§ REQUIRED ACTION:
Filter the data for lines with the word "child", then copy every line so identified.
RECORDS TO USE Start Marker
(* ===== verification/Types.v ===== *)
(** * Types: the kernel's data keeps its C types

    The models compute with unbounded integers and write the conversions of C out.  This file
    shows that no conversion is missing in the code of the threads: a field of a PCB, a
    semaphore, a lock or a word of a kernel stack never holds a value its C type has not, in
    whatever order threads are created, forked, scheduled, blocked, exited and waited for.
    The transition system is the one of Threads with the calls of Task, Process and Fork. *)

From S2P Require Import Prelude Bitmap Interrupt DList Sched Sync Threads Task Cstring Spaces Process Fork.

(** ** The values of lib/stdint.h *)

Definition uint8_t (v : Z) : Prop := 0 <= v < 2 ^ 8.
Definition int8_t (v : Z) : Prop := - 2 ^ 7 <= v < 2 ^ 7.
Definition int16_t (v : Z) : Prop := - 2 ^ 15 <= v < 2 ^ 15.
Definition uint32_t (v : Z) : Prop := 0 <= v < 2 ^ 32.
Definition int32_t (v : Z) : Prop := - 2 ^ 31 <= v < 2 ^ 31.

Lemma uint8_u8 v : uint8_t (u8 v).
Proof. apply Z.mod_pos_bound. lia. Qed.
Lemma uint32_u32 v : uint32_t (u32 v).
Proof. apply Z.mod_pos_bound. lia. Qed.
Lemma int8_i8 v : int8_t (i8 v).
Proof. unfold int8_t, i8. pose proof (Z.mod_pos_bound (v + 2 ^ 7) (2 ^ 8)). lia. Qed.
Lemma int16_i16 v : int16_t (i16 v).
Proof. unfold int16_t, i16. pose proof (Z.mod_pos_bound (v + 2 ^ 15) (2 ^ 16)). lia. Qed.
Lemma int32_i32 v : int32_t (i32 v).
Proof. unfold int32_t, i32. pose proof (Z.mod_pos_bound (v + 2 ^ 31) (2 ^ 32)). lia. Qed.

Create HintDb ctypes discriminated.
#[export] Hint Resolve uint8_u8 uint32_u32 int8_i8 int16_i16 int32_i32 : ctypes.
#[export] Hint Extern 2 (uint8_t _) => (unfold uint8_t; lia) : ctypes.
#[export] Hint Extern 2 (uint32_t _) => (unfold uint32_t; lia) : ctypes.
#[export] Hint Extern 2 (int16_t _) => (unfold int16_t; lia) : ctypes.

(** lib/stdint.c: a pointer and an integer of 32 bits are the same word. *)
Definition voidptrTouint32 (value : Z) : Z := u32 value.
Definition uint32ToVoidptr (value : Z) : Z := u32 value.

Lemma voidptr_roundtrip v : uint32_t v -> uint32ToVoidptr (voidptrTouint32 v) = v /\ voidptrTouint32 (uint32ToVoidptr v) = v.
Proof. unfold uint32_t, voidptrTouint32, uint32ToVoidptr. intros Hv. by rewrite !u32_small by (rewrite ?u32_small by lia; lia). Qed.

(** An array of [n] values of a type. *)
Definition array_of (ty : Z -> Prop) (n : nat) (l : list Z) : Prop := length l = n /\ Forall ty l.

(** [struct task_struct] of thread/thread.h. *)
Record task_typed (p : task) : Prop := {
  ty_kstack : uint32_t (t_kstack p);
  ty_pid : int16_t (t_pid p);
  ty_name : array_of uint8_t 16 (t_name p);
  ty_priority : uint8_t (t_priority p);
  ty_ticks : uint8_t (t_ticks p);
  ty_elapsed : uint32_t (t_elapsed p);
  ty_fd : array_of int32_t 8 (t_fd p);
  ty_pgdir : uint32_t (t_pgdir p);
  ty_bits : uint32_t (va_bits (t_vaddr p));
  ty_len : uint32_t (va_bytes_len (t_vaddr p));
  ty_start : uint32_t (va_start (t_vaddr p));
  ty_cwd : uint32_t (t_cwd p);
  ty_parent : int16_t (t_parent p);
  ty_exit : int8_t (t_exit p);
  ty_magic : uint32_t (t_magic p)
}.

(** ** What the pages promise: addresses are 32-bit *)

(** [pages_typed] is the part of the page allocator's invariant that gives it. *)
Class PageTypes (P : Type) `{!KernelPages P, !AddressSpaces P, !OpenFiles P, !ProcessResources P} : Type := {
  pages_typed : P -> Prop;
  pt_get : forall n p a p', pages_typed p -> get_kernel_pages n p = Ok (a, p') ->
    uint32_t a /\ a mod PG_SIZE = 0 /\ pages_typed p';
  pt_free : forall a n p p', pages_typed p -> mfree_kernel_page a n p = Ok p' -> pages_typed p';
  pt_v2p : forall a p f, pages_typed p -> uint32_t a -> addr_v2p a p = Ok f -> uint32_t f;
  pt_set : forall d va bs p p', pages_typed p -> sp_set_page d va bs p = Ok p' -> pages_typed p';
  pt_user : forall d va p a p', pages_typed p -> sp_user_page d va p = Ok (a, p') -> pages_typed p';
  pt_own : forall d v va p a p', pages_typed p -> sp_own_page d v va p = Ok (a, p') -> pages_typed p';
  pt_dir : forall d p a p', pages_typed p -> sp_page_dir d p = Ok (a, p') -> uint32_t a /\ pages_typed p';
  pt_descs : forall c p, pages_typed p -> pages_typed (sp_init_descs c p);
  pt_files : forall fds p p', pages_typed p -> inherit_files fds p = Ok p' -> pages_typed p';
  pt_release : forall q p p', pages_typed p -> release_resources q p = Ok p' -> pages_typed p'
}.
RECORDS TO USE End Marker
RECORDS TO USE Start Marker
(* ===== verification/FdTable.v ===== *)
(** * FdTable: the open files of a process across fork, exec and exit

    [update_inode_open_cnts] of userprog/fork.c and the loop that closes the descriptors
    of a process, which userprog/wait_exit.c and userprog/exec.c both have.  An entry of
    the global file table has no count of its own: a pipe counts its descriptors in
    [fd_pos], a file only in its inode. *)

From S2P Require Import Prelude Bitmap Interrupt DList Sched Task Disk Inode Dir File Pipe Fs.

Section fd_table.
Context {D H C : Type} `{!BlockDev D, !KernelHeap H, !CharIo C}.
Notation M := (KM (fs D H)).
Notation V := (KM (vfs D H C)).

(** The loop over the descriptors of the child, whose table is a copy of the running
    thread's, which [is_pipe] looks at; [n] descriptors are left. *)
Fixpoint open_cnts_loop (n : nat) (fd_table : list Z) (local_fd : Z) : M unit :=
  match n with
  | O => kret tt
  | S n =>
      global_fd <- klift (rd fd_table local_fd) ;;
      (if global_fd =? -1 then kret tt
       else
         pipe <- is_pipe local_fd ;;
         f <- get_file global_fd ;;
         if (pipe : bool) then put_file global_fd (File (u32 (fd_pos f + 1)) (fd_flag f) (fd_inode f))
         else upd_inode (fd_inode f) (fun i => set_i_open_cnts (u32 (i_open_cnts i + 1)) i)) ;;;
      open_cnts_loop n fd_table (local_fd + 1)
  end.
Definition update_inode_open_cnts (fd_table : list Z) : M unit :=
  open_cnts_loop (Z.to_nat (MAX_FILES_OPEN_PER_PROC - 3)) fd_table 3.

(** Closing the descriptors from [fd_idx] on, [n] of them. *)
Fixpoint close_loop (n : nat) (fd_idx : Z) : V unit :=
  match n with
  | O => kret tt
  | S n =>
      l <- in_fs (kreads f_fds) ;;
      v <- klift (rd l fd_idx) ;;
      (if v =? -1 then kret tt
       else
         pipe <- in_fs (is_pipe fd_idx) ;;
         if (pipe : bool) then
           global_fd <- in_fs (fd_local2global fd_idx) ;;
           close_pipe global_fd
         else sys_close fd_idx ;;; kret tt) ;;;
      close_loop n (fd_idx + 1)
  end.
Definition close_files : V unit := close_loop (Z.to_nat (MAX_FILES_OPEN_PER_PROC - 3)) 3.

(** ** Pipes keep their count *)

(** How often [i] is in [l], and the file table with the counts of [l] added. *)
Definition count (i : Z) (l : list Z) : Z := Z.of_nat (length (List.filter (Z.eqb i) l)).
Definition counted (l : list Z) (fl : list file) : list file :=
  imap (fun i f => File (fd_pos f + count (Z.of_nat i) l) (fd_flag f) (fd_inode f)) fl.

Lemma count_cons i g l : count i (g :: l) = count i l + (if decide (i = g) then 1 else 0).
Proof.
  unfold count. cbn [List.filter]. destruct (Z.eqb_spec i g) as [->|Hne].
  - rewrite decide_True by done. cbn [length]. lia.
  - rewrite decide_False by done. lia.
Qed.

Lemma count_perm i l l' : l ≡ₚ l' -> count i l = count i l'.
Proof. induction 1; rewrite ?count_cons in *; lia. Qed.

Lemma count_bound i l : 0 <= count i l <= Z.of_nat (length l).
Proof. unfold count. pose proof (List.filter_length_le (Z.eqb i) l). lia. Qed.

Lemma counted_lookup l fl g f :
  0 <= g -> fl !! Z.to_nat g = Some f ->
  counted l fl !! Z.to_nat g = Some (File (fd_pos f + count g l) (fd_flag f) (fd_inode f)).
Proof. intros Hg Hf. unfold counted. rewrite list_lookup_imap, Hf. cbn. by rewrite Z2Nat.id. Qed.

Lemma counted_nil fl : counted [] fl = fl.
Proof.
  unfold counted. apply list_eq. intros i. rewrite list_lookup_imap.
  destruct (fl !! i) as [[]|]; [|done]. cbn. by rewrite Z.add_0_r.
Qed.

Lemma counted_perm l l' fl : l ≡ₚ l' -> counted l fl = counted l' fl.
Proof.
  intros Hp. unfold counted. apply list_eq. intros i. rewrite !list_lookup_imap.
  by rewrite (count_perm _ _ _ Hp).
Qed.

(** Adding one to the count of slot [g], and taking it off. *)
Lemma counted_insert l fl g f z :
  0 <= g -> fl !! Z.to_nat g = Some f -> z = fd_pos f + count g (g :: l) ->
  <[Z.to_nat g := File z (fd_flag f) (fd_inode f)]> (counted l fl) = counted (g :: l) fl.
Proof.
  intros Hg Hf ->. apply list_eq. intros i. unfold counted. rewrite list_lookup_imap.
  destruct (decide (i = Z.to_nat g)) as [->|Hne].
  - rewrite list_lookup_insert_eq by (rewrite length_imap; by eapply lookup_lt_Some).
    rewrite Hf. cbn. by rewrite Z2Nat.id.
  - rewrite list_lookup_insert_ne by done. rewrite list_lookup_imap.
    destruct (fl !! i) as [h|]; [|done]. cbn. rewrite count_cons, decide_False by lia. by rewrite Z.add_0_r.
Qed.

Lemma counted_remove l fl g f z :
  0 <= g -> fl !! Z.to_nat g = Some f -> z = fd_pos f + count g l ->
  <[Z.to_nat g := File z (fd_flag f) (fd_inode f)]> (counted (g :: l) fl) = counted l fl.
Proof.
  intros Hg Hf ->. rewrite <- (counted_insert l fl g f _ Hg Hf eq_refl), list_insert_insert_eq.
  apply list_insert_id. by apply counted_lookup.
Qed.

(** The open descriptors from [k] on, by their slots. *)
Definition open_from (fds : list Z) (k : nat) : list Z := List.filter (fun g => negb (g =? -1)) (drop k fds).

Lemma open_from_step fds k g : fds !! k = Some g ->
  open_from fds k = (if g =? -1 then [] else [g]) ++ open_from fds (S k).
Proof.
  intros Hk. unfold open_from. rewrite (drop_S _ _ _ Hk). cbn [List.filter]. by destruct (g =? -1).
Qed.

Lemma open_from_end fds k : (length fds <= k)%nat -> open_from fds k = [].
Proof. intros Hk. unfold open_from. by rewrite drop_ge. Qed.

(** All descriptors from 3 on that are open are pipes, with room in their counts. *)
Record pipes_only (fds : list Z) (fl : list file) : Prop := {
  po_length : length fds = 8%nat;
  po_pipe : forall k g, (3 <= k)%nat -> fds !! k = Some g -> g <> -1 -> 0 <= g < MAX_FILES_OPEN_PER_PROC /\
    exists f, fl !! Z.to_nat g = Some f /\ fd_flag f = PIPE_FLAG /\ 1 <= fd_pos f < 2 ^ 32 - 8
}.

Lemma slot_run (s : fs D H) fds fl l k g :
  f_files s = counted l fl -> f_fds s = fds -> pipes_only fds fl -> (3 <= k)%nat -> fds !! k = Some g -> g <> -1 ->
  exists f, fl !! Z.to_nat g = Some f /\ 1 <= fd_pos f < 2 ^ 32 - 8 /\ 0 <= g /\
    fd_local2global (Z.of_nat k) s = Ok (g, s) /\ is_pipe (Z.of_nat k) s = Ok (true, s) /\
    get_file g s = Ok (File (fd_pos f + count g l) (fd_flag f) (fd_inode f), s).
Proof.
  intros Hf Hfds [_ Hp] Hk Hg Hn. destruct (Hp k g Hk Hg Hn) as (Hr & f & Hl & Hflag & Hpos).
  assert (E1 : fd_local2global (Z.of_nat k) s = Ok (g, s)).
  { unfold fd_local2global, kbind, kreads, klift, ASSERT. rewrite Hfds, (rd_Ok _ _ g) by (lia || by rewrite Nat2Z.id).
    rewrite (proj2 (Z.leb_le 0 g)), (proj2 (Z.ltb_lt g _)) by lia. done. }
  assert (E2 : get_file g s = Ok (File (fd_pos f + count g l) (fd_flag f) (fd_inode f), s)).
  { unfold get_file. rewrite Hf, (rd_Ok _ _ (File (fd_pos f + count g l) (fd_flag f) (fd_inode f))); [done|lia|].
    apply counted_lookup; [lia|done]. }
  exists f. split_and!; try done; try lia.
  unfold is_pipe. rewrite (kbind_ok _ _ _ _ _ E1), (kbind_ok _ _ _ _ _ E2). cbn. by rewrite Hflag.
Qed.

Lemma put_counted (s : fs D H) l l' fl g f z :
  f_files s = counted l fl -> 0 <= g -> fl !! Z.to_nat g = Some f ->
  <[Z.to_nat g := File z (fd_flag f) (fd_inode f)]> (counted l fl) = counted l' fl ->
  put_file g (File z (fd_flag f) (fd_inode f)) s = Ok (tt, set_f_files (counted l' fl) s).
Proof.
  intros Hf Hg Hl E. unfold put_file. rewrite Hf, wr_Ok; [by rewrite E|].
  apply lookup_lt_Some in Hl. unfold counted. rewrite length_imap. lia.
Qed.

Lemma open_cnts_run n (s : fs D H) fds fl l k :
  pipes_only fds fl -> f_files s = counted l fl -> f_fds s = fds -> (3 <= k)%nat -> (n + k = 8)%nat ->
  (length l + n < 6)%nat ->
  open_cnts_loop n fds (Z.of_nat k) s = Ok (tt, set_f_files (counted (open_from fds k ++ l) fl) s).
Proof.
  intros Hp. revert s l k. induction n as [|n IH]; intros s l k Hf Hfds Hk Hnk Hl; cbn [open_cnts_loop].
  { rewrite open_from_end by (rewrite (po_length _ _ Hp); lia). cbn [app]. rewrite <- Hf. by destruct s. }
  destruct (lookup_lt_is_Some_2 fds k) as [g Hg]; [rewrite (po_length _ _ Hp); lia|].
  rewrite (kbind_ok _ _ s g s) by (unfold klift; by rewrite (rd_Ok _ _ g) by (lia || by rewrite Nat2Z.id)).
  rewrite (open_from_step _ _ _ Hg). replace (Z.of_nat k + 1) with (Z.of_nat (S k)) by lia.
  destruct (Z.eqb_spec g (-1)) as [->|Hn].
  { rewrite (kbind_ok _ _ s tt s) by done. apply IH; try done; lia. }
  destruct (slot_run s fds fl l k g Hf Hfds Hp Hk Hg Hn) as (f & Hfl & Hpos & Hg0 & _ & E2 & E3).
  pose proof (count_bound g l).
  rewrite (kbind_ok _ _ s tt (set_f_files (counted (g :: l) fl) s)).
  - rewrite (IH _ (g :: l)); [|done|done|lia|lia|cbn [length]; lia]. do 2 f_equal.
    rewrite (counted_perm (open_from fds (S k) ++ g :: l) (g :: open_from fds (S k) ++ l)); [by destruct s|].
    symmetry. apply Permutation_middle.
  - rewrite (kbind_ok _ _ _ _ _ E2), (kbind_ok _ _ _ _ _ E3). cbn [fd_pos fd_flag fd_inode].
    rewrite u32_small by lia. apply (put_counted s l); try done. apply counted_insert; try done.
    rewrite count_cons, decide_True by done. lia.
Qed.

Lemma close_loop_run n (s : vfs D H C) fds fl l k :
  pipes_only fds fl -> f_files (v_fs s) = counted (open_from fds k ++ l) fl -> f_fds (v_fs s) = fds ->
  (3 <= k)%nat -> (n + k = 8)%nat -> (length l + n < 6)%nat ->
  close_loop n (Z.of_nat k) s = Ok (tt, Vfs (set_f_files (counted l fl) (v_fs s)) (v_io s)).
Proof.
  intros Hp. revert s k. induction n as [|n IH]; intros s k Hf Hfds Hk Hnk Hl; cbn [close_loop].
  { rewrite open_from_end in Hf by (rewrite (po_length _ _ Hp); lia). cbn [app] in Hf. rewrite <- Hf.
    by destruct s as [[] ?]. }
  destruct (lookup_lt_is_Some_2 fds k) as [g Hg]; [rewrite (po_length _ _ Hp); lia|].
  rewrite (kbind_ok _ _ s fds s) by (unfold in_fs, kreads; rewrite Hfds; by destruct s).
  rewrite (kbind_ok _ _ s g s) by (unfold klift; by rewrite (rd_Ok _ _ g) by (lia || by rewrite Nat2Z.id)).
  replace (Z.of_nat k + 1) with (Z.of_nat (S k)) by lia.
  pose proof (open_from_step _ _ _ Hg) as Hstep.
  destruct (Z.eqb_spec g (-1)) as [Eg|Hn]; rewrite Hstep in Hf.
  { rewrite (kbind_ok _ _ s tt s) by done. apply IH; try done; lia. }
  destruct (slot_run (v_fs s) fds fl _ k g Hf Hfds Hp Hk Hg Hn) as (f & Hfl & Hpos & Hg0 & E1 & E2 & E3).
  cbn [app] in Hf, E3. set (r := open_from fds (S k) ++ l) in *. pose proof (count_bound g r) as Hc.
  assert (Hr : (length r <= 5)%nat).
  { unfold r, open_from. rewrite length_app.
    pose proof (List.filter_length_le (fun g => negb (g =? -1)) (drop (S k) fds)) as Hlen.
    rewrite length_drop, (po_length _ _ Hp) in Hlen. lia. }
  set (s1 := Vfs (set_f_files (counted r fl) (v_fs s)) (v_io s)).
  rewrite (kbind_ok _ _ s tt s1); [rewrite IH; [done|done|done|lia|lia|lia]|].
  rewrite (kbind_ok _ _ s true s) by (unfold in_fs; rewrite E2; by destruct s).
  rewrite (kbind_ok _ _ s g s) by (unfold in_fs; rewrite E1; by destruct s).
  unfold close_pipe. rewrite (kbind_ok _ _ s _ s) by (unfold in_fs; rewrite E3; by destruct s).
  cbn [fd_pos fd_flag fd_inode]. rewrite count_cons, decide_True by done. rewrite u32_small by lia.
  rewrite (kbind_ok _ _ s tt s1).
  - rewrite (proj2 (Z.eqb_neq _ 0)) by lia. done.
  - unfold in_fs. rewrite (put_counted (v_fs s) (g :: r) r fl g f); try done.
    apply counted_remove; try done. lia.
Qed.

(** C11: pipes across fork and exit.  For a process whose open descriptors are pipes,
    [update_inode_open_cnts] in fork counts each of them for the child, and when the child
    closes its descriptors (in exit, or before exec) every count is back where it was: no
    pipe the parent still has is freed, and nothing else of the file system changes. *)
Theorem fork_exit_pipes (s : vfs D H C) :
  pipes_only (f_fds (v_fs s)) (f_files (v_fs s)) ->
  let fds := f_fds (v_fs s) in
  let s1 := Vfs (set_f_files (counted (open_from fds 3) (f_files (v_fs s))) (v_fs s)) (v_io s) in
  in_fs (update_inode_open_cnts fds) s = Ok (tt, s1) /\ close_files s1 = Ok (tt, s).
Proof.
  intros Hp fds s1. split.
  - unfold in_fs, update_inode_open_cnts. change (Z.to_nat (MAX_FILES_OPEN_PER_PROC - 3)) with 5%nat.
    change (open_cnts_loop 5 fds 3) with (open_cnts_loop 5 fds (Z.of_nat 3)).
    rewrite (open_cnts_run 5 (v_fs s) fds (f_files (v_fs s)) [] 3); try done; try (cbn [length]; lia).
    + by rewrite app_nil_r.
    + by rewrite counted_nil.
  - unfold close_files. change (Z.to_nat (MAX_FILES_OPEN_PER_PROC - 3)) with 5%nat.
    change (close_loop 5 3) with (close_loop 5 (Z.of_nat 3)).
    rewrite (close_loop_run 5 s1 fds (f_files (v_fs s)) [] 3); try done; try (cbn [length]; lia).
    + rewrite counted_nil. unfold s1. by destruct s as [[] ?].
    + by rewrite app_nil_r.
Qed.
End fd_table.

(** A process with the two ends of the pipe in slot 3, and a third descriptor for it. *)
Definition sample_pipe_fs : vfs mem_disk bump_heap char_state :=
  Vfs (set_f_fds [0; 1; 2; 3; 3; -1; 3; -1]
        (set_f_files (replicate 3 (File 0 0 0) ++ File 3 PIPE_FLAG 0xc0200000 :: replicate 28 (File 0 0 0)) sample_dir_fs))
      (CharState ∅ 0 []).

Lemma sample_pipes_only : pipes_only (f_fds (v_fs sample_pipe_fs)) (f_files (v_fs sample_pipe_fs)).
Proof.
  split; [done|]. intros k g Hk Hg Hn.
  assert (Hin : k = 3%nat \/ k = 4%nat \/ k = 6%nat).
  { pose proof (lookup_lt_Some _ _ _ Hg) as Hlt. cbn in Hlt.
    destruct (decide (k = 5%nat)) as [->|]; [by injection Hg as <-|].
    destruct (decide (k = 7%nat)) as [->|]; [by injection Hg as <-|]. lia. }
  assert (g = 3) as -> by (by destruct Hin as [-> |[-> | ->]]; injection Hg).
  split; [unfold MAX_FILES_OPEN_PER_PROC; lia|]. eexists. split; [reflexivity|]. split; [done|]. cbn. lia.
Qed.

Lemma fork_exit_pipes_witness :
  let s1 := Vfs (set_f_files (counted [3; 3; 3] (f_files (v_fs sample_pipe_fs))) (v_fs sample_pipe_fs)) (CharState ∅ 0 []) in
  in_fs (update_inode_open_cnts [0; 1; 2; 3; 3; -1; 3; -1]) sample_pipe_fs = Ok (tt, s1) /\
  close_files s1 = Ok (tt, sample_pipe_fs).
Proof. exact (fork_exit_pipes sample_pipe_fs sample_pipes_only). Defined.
RECORDS TO USE End Marker
§ TASK ANSWER:
(** The loop over the descriptors of the child, whose table is a copy of the running
    [update_inode_open_cnts] in fork counts each of them for the child, and when the child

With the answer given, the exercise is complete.